-- Work instruction --
Search the records below for the word "relative" and show every line where it occurs.
==========
(** * Release-management core of ATR: a shallow embedding and its properties

    The development follows four modules of the code base:
    - [atr/tasks/checks/targz.py]   (archive root directory and structure check),
    - [atr/db/interaction.py]       (path classification, check results, release
                                     deletion, task counts, releases by phase),
    - [atr/routes/draft.py]         (draft and file deletion, hash and SBOM
                                     generation, SVN import),
    - [atr/blueprints/admin/admin.py] (database / filesystem consistency report,
                                     configuration page, key check, browse-as
                                     session, release deletion, committee sync).

    Python values are embedded as follows: [str] is [string], [bytes] is
    [list byte], [pathlib.Path] is the list of its parts, [set] is [gset],
    [dict] is [gmap], a raised exception is the [Raise] outcome of a small
    state-and-exception monad over the world the code runs in. *)

From Stdlib Require Import Strings.String Strings.Ascii Strings.Byte.
From Stdlib Require Import Lists.List Arith.PeanoNat Bool.Bool.
From stdpp Require Import base option list gmap sets strings pretty sorting.
From Equations Require Import Equations.

Open Scope string_scope.
Open Scope list_scope.

(* ===================================================================== *)
(** ** Python prelude: strings, truthiness, exceptions                    *)
(* ===================================================================== *)

Module Py.

(** [s.startswith(p)] *)
Definition startswith (s p : string) : bool := String.prefix p s.

(** [s.endswith(suf)] *)
Definition endswith (s suf : string) : bool :=
  (String.length suf <=? String.length s)%nat
  && String.eqb (String.substring (String.length s - String.length suf)
                                  (String.length suf) s) suf.

(** [s.removesuffix(suf)] *)
Definition removesuffix (s suf : string) : string :=
  if endswith s suf && negb (String.eqb suf EmptyString)
  then String.substring 0 (String.length s - String.length suf) s
  else s.

(** [s.split(sep)] for a one-character separator: never the empty list. *)
Fixpoint split (sep : ascii) (s : string) : list string :=
  match s with
  | EmptyString => [EmptyString]
  | String c rest =>
      if Ascii.eqb c sep then EmptyString :: split sep rest
      else match split sep rest with
           | hd :: tl => String c hd :: tl
           | [] => [String c EmptyString]
           end
  end.

(** [s.split(sep, 1)]: cut at the first separator only. *)
Fixpoint split1 (sep : ascii) (s : string) : list string :=
  match s with
  | EmptyString => [EmptyString]
  | String c rest =>
      if Ascii.eqb c sep then [EmptyString; rest]
      else match split1 sep rest with
           | hd :: tl => String c hd :: tl
           | [] => [String c EmptyString]
           end
  end.

(** [l[-1]] on a list known to be non-empty; the empty string stands for the
    [IndexError] that [split] can never cause. *)
Definition last_item (l : list string) : string := List.last l EmptyString.

(** Truthiness of a [str] and of a [str | None]. *)
Definition truthy (s : string) : bool := negb (String.eqb s EmptyString).

Definition truthy_opt (o : option string) : bool :=
  match o with
  | None => false
  | Some s => truthy s
  end.

(** The exceptions the four modules raise or catch.  Of the text of an
    error of the operating system only the description and the path it
    names are kept. *)
Inductive Exception : Type :=
| FlashError (msg : string)
| ASFQuartException (msg : string) (errorcode : nat)
| RootDirectoryError (msg : string)
| FileNotFoundError (msg : string)
| OSError (msg : string)
| TarError (msg : string).

(** [str(e)] *)
Definition str_exn (e : Exception) : string :=
  match e with
  | FlashError m | ASFQuartException m _ | RootDirectoryError m
  | FileNotFoundError m | OSError m | TarError m => m
  end.

(** [isinstance(e, RootDirectoryError)] *)
Definition is_RootDirectoryError (e : Exception) : bool :=
  match e with
  | RootDirectoryError _ => true
  | _ => false
  end.

(** The outcome of a call: a value or a raised exception. *)
Inductive result (A : Type) : Type :=
| Ok (a : A)
| Raise (e : Exception).
Arguments Ok {A} a.
Arguments Raise {A} e.

Definition is_Raise {A} (r : result A) : bool :=
  match r with
  | Ok _ => false
  | Raise _ => true
  end.

End Py.

(* ===================================================================== *)
(** ** pathlib.Path, as the list of its parts                              *)
(* ===================================================================== *)

Module Pathlib.

(** A relative path without [..]: [a/b/c] is [["a"; "b"; "c"]], [.] is []. *)
Abbreviation Path := (list string).

(** [pathlib.Path(s)] for a relative [s]: empty parts and [.] are dropped. *)
Definition Path_of_string (s : string) : Path :=
  List.filter (fun c => negb (String.eqb c EmptyString) && negb (String.eqb c "."))
              (Py.split "/" s).

(** [p.name] *)
Definition name (p : Path) : string := List.last p EmptyString.

(** [p.parent] *)
Definition parent (p : Path) : Path := List.removelast p.

(** [str(p)] *)
Definition str (p : Path) : string :=
  match p with
  | [] => "."
  | _ => String.concat "/" p
  end.

End Pathlib.

(* ===================================================================== *)
(** ** A state-and-exception monad                                         *)
(* ===================================================================== *)

Module Monad.
Import Py.

(** A computation over a world [W]: it either returns or raises, and in
    both cases leaves a world behind (what was done before a [raise]
    stays done). *)
Definition M (W A : Type) : Type := W -> result A * W.

Definition ret {W A} (a : A) : M W A := fun w => (Ok a, w).

Definition raise {W A} (e : Exception) : M W A := fun w => (Raise e, w).

Definition bind {W A B} (c : M W A) (k : A -> M W B) : M W B :=
  fun w =>
    match c w with
    | (Ok a, w') => k a w'
    | (Raise e, w') => (Raise e, w')
    end.

Definition gets {W A} (f : W -> A) : M W A := fun w => (Ok (f w), w).

Definition modify {W} (f : W -> W) : M W unit := fun w => (Ok tt, f w).

(** [try: c  except Exception as e: h e] *)
Definition try_except {W A} (c : M W A) (h : Exception -> M W A) : M W A :=
  fun w =>
    match c w with
    | (Ok a, w') => (Ok a, w')
    | (Raise e, w') => h e w'
    end.
(* ===== verification/_CoqProject ===== *)
-Q . S2P
Prelude.v
Float.v
Text.v
Gate.v
GateProofs.v
Throttle.v
Health.v
Concept.v
Links.v
Graph.v
Library.v
Search.v
HotMemory.v
JsonValue.v
Llm.v
Extract.v
ExtractProofs.v
Embeddings.v
Trace.v
Prompts.v
QueryCache.v
Clock.v
Books.v
Session.v
ApiKey.v
Crypto.v
FileRepo.v
Config.v
Lifecycle.v
Revisions.v
SearchIndex.v
Vectors.v
ConceptStore.v
ConceptStoreProofs.v
Skills.v
SkillsProofs.v
Boot.v
BootProofs.v
Fallback.v
Agent.v
AgentProofs.v
AgentTools.v
AgentDemo.v
VectorWorker.v
VectorWorkerProofs.v
Dream.v
DreamProofs.v
DreamDemo.v
DreamScheduler.v
DreamSchedulerProofs.v
DreamSchedulerDemo.v
Ingest.v
IngestProofs.v
IngestStore.v
IngestRuns.v
IngestDemo.v
Chat.v
ChatProofs.v
Users.v
Login.v
Middleware.v
MiddlewareProofs.v
Queue.v
Worker.v
McpTools.v
McpProofs.v
ChatRunner.v
ChatRunnerProofs.v
ChatApi.v
ChatApiProofs.v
==========
-- Exercise answer --
(** A relative path without [..]: [a/b/c] is [["a"; "b"; "c"]], [.] is []. *)
(** [pathlib.Path(s)] for a relative [s]: empty parts and [.] are dropped. *)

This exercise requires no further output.